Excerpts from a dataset
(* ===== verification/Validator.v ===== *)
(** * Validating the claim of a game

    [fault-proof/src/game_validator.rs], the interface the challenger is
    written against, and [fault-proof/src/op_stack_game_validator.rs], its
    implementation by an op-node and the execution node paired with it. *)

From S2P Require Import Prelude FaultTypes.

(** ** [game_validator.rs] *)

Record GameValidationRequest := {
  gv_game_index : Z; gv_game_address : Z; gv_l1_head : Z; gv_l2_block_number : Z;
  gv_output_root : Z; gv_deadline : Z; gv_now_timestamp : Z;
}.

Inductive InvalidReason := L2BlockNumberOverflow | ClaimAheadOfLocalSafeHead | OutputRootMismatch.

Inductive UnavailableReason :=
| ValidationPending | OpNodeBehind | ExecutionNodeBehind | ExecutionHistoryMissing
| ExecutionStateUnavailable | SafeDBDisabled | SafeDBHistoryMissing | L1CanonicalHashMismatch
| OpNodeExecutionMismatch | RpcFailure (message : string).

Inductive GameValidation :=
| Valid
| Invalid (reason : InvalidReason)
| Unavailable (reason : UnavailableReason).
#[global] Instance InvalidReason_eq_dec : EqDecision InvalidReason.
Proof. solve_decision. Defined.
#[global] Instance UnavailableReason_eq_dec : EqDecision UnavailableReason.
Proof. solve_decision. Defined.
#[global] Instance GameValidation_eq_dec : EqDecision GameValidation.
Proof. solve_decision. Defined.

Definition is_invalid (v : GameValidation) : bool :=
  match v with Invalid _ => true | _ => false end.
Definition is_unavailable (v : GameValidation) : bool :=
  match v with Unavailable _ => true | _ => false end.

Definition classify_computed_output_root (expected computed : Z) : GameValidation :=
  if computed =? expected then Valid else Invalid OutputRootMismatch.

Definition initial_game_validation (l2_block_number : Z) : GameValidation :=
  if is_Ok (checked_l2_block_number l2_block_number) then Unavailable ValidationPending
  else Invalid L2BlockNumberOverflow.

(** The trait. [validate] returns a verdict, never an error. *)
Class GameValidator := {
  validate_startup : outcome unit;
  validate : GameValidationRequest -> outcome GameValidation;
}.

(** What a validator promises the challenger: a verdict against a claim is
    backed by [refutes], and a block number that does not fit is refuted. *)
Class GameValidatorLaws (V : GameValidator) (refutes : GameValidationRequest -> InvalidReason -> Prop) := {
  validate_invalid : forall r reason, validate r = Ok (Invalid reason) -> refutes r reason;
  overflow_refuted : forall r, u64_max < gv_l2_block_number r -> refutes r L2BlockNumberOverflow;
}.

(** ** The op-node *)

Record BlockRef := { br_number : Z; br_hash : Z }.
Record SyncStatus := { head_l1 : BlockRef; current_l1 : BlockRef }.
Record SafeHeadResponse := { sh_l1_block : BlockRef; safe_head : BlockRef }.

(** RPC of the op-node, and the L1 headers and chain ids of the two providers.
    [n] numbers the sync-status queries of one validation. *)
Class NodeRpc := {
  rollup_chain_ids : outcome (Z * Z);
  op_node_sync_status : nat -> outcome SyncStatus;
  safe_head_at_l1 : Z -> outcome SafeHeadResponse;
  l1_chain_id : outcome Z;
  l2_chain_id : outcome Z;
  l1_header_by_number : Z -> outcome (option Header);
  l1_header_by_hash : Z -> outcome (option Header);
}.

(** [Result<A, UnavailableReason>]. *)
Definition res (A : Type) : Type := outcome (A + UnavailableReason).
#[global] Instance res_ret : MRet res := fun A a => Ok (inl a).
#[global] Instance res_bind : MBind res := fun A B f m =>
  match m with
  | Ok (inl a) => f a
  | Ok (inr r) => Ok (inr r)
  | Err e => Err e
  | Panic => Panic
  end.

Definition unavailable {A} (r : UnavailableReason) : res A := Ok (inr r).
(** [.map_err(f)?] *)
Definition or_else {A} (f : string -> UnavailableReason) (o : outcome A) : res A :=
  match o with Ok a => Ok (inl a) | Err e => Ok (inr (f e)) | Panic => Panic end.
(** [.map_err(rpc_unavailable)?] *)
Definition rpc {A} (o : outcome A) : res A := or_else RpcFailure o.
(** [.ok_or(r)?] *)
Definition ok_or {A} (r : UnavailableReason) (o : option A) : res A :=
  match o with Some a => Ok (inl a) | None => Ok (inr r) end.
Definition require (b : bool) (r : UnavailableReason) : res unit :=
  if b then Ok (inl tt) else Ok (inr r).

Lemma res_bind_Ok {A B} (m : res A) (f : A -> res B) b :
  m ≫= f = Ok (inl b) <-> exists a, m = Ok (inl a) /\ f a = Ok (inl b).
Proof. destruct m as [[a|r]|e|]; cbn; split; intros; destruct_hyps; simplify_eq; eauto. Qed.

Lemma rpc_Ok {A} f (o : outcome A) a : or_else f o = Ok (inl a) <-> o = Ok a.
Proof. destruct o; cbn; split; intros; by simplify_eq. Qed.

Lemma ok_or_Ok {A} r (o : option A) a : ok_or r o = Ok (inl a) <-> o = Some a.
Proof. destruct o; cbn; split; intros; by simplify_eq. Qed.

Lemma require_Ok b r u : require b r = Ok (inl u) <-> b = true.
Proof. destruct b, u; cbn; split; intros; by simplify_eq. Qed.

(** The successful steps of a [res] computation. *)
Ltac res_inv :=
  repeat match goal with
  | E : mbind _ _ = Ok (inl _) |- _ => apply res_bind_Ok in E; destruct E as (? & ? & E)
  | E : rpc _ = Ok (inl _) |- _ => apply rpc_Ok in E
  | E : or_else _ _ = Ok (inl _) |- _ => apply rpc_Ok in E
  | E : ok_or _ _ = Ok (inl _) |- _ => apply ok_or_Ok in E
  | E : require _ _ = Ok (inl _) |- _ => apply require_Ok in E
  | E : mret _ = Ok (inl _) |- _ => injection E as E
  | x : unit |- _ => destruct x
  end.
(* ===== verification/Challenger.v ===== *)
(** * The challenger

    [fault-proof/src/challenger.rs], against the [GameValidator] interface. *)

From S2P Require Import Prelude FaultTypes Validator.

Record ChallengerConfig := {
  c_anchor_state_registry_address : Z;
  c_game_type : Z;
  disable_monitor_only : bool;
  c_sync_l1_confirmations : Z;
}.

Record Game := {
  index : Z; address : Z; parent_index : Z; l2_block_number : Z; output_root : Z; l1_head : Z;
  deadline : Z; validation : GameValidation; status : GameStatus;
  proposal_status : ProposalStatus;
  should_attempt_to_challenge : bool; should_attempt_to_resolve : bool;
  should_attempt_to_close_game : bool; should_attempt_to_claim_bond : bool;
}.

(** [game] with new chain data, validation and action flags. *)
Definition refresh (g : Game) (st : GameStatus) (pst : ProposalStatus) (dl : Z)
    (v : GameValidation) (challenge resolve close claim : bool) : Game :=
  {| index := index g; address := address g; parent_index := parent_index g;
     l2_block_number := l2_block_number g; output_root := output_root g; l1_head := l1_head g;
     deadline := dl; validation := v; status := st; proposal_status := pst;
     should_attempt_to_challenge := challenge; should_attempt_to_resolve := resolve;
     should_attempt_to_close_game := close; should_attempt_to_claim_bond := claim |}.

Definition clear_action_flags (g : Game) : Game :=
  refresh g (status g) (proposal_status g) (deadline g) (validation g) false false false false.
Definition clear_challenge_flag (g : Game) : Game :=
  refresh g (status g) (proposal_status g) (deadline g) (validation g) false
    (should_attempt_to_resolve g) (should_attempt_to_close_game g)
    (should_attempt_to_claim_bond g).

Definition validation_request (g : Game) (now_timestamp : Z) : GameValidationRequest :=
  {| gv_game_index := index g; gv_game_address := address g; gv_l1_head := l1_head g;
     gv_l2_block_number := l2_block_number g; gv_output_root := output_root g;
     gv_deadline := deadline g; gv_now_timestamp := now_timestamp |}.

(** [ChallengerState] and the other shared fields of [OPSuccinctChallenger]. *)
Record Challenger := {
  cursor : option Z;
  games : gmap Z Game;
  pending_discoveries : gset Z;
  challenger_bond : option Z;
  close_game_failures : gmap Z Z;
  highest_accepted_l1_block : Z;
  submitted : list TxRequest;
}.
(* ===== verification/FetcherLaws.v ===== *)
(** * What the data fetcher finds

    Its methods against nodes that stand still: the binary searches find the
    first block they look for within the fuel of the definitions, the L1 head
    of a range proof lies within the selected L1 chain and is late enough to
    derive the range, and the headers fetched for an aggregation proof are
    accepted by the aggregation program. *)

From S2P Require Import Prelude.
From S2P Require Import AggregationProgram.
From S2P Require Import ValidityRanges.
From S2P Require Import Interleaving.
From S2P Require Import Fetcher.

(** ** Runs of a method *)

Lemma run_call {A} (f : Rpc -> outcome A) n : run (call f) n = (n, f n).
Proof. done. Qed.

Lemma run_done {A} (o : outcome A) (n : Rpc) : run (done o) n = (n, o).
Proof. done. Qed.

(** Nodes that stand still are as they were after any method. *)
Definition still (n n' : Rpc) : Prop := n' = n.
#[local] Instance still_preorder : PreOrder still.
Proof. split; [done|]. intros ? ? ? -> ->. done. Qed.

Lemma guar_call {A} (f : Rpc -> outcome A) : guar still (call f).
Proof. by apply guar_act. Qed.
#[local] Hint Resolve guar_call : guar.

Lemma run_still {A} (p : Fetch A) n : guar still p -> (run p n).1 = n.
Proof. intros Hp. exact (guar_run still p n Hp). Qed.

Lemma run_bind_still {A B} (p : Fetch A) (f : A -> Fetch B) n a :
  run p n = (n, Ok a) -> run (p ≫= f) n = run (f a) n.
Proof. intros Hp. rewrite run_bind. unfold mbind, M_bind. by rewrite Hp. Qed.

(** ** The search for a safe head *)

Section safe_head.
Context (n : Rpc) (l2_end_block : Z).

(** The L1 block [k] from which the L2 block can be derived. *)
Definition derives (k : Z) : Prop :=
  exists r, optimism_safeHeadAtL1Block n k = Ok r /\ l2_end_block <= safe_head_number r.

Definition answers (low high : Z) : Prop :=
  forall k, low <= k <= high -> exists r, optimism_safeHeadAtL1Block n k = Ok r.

◆ TASK REQUIREMENTS:
Wherever the word "RpcFailure" turns up in the records, copy out the line it is on.

◆ TASK RESPONSE:
| OpNodeExecutionMismatch | RpcFailure (message : string).
Definition rpc {A} (o : outcome A) : res A := or_else RpcFailure o.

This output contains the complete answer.